Le lourd passé négrier de Nantes joue des tours à cette jeune maître de conférences qui a pourtant candidaté sur un poste correspondant au sujet de sa thèse...
Voici l'extrait du journal Ouest France paru ce jour.
Une enseignante, rejetée à La Réunion, parce qu'elle est nantaise
La nomination de cette enseignante en histoire de l’esclavage a été suspendue. Parce qu’elle est, lui reproche-t-on, de la métropole… et de Nantes, premier port français de la traite négrière.
Elle ouvre le dossier épais qui renferme les articles de presse. Il y en a des dizaines. « À La Réunion, on parle toutes les semaines de cette histoire, c’est fou », s’étonne la Nantaise Virginie Chaillou-Atrous. Depuis plus d’un an, elle se retrouve au cœur d’une invraisemblable polémique concernant sa nomination comme maître de conférences.
"Le sujet de ma thèse"
Pour
comprendre, il faut retourner en juillet 2014, quand disparaît
tragiquement en mer une sommité locale, le professeur Sudel Fuma.
L’université de La Réunion décide alors de mettre au concours, en
février 2015, un emploi de maître de conférences « Histoire de
l’esclavage, de l’engagisme et de l’économie des colonies dans les îles
du Sud-Ouest de l’océan Indien au XVIIIe et XIXe siècles ».La Nantaise postule – « c’était le sujet de ma thèse ! » – et deux candidats sont retenus, tous de la métropole. Mais le concours est curieusement annulé, « le
président du comité de sélection, le professeur Prosper Eve, réputé
là-bas, prétextant qu’il manquait des membres du jury ».
« Dans les règles »
Le
concours est reproposé un an plus tard. Virginie Chaillou postule à
nouveau. Le comité de sélection se forme, mais quatre membres décident
soudainement de le boycotter, estimant qu’il n’a pas été constitué « dans les règles ». Il est malgré tout validé et Virginie Chaillou est retenue, emportant la mise face à un candidat de La Réunion, âgé de 59 ans.
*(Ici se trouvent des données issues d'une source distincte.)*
(** * RivicQ protocol: commitment tree, nullifier registry, relay coordinator

    A shallow embedding of the TypeScript sources

    - [crosschain-hub/ui/src/lib/rivicq-oss.ts]  ([MiMC7], [MerkleTree], [RivicQCore]),
    - the enterprise security suite ([ShieldedPool]),
    - the off-chain relayer ([RelayerService], [MessageBus]),

    followed by the properties of the protocol specification that concern them.

    Conventions.  A JavaScript [bigint] is a [Z]; [%] on bigints truncates towards
    zero ([Z.rem]) and [^] is [Z.lxor].  An integral [number] (array index, block
    number, chain id) is a [nat] or a [Z].  A JavaScript string is a [string]
    whose characters are code units below 256.  A method that may throw returns
    a [result]; a method that mutates [this] returns the new object next to its
    result, also when it throws, because the mutations done before the throw stay. *)

From Stdlib Require Import ZArith Lia List Ascii String Bool.
From stdpp Require Import base option list gmap strings.

Local Open Scope string_scope.
Local Open Scope Z_scope.

(** ** Exceptions *)

Inductive error : Type :=
| Error (msg : string)    (* [throw new Error(msg)] *)
| SyntaxError             (* [BigInt(s)] on a string that is no integer literal *)
| TypeError.              (* property access on [undefined], call of what is no function *)

Inductive result (A : Type) : Type :=
| Ok (a : A)
| Throw (e : error).
Arguments Ok {A} a.
Arguments Throw {A} e.

#[export] Instance result_ret : MRet result := fun A a => Ok a.

#[export] Instance result_bind : MBind result := fun A B k r =>
  match r with
  | Ok a => k a
  | Throw e => Throw e
  end.

Definition is_ok {A : Type} (r : result A) : bool :=
  match r with Ok _ => true | Throw _ => false end.

(** ** The JavaScript built-ins the sources use *)

Module JS.

(** [s.padStart(n, '0')] *)
Definition padStart (n : nat) (s : string) : string :=
  String.concat "" (repeat "0" (n - String.length s)) ++ s.

(** The digit of value [d] (0..15) as [toString(16)] prints it. *)
Definition hex_char (d : Z) : ascii :=
  match String.get (Z.to_nat d) "0123456789abcdef" with
  | Some c => c
  | None => "0"%char
  end.

(** Hexadecimal digits of a non-negative [n], most significant first, in front
    of [acc]; [fuel + 1] digits at most. *)
Fixpoint hex_digits (fuel : nat) (n : Z) (acc : string) : string :=
  let acc' := String (hex_char (n mod 16)) acc in
  match fuel with
  | O => acc'
  | S fuel' => if n <? 16 then acc' else hex_digits fuel' (n / 16) acc'
  end.

(** [z.toString(16)] for a bigint [z]. *)
Definition toString16 (z : Z) : string :=
  if z <? 0
  then String "-" (hex_digits (Z.to_nat (Z.log2 (- z))) (- z) "")
  else hex_digits (Z.to_nat (Z.log2 z)) z "".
"Insulte" à la mémoire de l'historien disparu
« À
partir de là, la presse locale s’est déchaînée, avec une véritable
campagne de désinformation, instrumentalisée par des associations
parfois identitaires. » Le Conseil représentatif des Français d’outre-mer (Crefom) s’en mêle, estimant que cette nomination est « une véritable insulte à la mémoire de l’historien disparu ».
Le tribunal suspend sa nomination
En juillet dernier, le
tribunal administratif de La Réunion, saisi en référé par plusieurs
personnes dont le candidat malheureux et Prosper Eve, suspend la
nomination de Virginie Chaillou. « Le comité de sélection a délibéré dans des conditions qui ne lui permettaient pas de siéger valablement, faute de quorum »,
indiquent les juges. Décision que ne commentent ni le ministère de
l’Éducation nationale, ni le rectorat, ni l’université de La Réunion.
L’affaire sera prochainement jugée sur le fond.« Non seulement on me reproche d’être issue de la métropole, mais avant tout d’être Nantaise »,
affirme la jeune maître de conférences. Au XVIIIe siècle, période visée
par l’intitulé du poste, Nantes était en effet le premier port négrier
français. Un symbole qui serait mal perçu.
"Réécrire l'histoire depuis Nantes"
La
« Nantaise » est d’ailleurs le surnom qu’on lui a donné dans la presse.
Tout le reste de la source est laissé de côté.